(* ===== verification/PgMutation.v ===== *)
(** * Token-fenced mutations of the PostgreSQL adapter (crates/dovecote-sqlx-postgres/src/lifecycle_mutation.rs)

    Renew, acknowledge, retry, release and quarantine: one statement that locks
    the delivery, reads the clock and updates it under the claim's fence, the
    classification of a delivery it did not match, and the second attempt under
    the lock. The callers in lifecycle.rs fix the mutation. *)

From S2P Require Import Prelude Step Utf8 BTree Errors Limits Validation Bounds Values Extension Serialization Event State Tables Queries RowHydration External Overlay Others Instants Leases PgError Pg PgHydrate.

Module Mutation.
Inductive t : Type :=
  | Renew (lease_for : Lease.t)
  | Ack
  | Retry (failure : Failure.t) (backoff : Delay.t)
  | Release (delay : Delay.t)
  | Quarantine (reason : QuarantineReason.t).
End Mutation.

Module DeliveryForMutation.
Record t `{TimeLib} : Type := Make {
  state : string;
  claim_token : option bytes;
  claim_expires_at : option OffsetDateTime;
  operation_time : OffsetDateTime;
}.
End DeliveryForMutation.

Section Mutate.
Context `{RustDebug, PgEnv}.

(** The SET clause of each mutation. *)
Definition assign (mutation : Mutation.t) (now : Z) (d : Deliveries.row_of Z) :
    Deliveries.row_of Z :=
  match mutation with
  | Mutation.Renew lease_for =>
      Deliveries.Row (Deliveries.event_row_id d) (Deliveries.tenant_id d)
        (Deliveries.state d) (Deliveries.available_at d) (Deliveries.attempts d)
        (Deliveries.claim_token d) (Deliveries.claimed_by d)
        (Some (timestamp_add now (Lease.get lease_for)))
        (Deliveries.last_failure_code d) (Deliveries.last_failure_detail d)
        (Deliveries.delivered_at d) (Deliveries.quarantined_at d) (Deliveries.quarantine_reason d)
  | Mutation.Ack =>
      unclaimed d "delivered" (Deliveries.available_at d) None (Some now)
        (Deliveries.quarantined_at d) (Deliveries.quarantine_reason d)
  | Mutation.Retry failure backoff =>
      unclaimed d "pending" (timestamp_add now (Delay.get backoff))
        (Some (Failure.code failure, Failure.detail failure)) (Deliveries.delivered_at d)
        (Deliveries.quarantined_at d) (Deliveries.quarantine_reason d)
  | Mutation.Release delay =>
      unclaimed d "pending" (timestamp_add now (Delay.get delay)) None (Deliveries.delivered_at d)
        (Deliveries.quarantined_at d) (Deliveries.quarantine_reason d)
  | Mutation.Quarantine reason =>
      unclaimed d "quarantined" (Deliveries.available_at d) None (Deliveries.delivered_at d)
        (Some now) (Some (QuarantineReason.as_str reason))
  end.
(* ===== verification/PgPage.v ===== *)
(** * Pages of the PostgreSQL adapter (crates/dovecote-sqlx-postgres/src/page.rs)

    Live pages after a cursor, and the finite snapshot pager that keeps one
    REPEATABLE READ transaction and reads up to the row id seen when it began. *)

From S2P Require Import Prelude Step Utf8 BTree Errors Limits Validation Bounds Values Extension Serialization Event State Tables Queries Paging RowHydration External Overlay Others Instants PgError Pg PgHydrate.

Module SnapshotPager.
Record t : Type := Make {
  upper_bound : option RowId.t;
  cursor : option RowId.t;
  exhausted : bool;
  tenant_id : option TenantId.t;
}.

Definition is_exhausted (self : t) : bool := exhausted self.
End SnapshotPager.

Section Page.
Context `{SerdeJson, Base64, MimeLib, FluentUri, RustDebug, PgEnv}.

(** [PAGE_SQL] and [SNAPSHOT_PAGE_SQL], which adds the upper bound *)
Definition query_page_on_connection (tenant_id : option TenantId.t) (after_row_id : Z)
    (upper_bound : option Z) (limit : Limit.t) : M (Result (list PagedEvent.t) PageError.t) :=
  try* rows := query (fun _ => page_sql (option_map TenantId.as_str tenant_id) after_row_id
                                 upper_bound (Limit.get limit))
       else PageError.sql "read event page" in
  ret (map_err PageError.serialization (collect hydrate_page rows)).

(** A connection of the pool. *)
Definition acquire : M (Result unit SqlxError.t) := query (fun _ _ => tt).

Definition page_for_scope (tenant_id : option TenantId.t) (after_row_id : option RowId.t)
    (limit : Limit.t) : M (Result (list PagedEvent.t) PageError.t) :=
  match tenant_id with
  | Some tenant_id =>
      try* _ := begin_statement false else PageError.sql "begin scoped live page transaction" in
      try* _ := owned (bind_tenant tenant_id) else PageError.sql "bind live page tenant" in
      let* result := query_page_on_connection (Some tenant_id) (cursor_id after_row_id) None limit in
      match result with
      | Ok rows =>
          try* _ := commit else PageError.sql "finish scoped live page transaction" in
          ret (Ok rows)
      | Err error => let* _ := rollback in ret (Err error)
      end
  | None =>
      try* _ := acquire else PageError.sql "acquire live page connection" in
      query_page_on_connection tenant_id (cursor_id after_row_id) None limit
  end.

(** [begin_snapshot_for_scope] after its BEGIN *)
Definition snapshot_in_transaction (tenant_id : option TenantId.t) :
    M (Result SnapshotPager.t PageError.t) :=
  try* _ := match tenant_id with
            | Some tenant_id => bind_tenant tenant_id
            | None => ret (Ok tt)
            end else PageError.sql "bind snapshot tenant" in
  try* upper_bound := query (fun _ => max_row_id_sql (option_map TenantId.as_str tenant_id))
       else PageError.sql "read snapshot upper row ID" in
  match (match upper_bound with
         | Some value => map_ok Some (RowId.new value)
         | None => Ok None
         end) with
  | Err error => ret (Err (PageError.serialization (ValidationError.to_string error)))
  | Ok upper_bound =>
      ret (Ok (SnapshotPager.Make upper_bound None
                 (match upper_bound with None => true | Some _ => false end) tenant_id))
  end.

Definition begin_snapshot_for_scope (tenant_id : option TenantId.t) :
    M (Result SnapshotPager.t PageError.t) :=
  try* _ := begin_statement true else PageError.sql "begin snapshot transaction" in
  owned (snapshot_in_transaction tenant_id).

(** The pager is passed and returned where the code borrows it mutably. The
    [expect] on the upper bound of a pager that is not exhausted is the [None]
    branch. *)
Definition next_page (self : SnapshotPager.t) (limit : Limit.t) :
    M (Result (list PagedEvent.t) PageError.t * SnapshotPager.t) :=
  if SnapshotPager.exhausted self then ret (Ok [], self)
  else
    match SnapshotPager.upper_bound self with
    | None => fun _ => None
    | Some upper_bound =>
        let* result := query_page_on_connection (SnapshotPager.tenant_id self)
            (cursor_id (SnapshotPager.cursor self)) (Some (RowId.get upper_bound)) limit in
        match result with
        | Err error => ret (Err error, self)
        | Ok rows =>
            match last rows with
            | Some event =>
                let cursor := Some (PagedEvent.row_id event) in
                let exhausted :=
                  if (Z.of_nat (length rows) <? Limit.get limit)
                     || bool_decide (cursor = SnapshotPager.upper_bound self)
                  then true else SnapshotPager.exhausted self in
                ret (Ok rows, SnapshotPager.Make (SnapshotPager.upper_bound self) cursor exhausted
                                (SnapshotPager.tenant_id self))
            | None =>
                ret (Ok rows, SnapshotPager.Make (SnapshotPager.upper_bound self)
                                (SnapshotPager.cursor self) true (SnapshotPager.tenant_id self))
            end
        end
    end.

Definition finish (self : SnapshotPager.t) : M (Result unit PageError.t) :=
  try* _ := commit else PageError.sql "finish snapshot transaction" in ret (Ok tt).

Definition rollback_snapshot (self : SnapshotPager.t) : M (Result unit PageError.t) :=
  try* _ := rollback else PageError.sql "rollback snapshot transaction" in ret (Ok tt).

Definition close (self : SnapshotPager.t) : M (Result unit PageError.t) := rollback_snapshot self.
End Page.

(** ** Live pages *)

Section LivePage.
Context `{SerdeJson, Base64, MimeLib, FluentUri, RustDebug, PgEnv}.
Context (Hisolated : isolated).

Lemma pg_hydrate_row_id c p :
  hydrate_page c = Ok p -> RowId.get (PagedEvent.row_id p) = DurableRow.row_id c.
Proof. by intros [? _]%pg_hydrate_page_row_id. Qed.

(** An event with its delivery, hydrated, and the rows of a page. *)
Definition hydrated (db : Db) (e : Events.row_of Z) (p : PagedEvent.t) : Prop :=
  hydrated_row hydrate_page db e p.
Definition page_of (tenant_id : option TenantId.t) (after : Z) (upper : option Z) (limit : Limit.t)
    (db : Db) (pages : list PagedEvent.t) : Prop :=
  page_rows hydrate_page tenant_id after upper limit db pages.

(** A page of a READ COMMITTED transaction that wrote nothing. *)
Lemma pg_query_page_open tenant_id after upper limit w t r w' :
  open_at w t -> own t = nothing ->
  query_page_on_connection tenant_id after upper limit w = Some (r, w') ->
  during [] (committed w) (committed w') /\ (exists t', settled w' t') /\
  match r with
  | Ok pages => open_at w' t /\ page_of tenant_id after upper limit (committed w') pages
  | Err _ => True
  end.
Proof.
  intros Ho Hown. unfold query_page_on_connection. intros Hr. run_inv Hr.
  destruct (query_open Hisolated _ _ _ _ _ Ho Hm) as [Hd Hx]. apply during_nil in Hd.
  destruct r0 as [rows|e]; run_inv Hr; (split; [done|]).
  - destruct Hx as [-> Ho']. rewrite Hown, overlay_nothing. split; [exists t; apply Ho'|].
    destruct (collect _ _) as [pages|e] eqn:Ec; simpl; [|done]. split; [done|].
    apply page_rows_collect; [apply Ho'|done].
  - destruct Hx as (t' & Hs & _). eauto.
Qed.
● ● ●
Nothing but a number is wanted here: the count of lines in the listing with the word "postgres".

2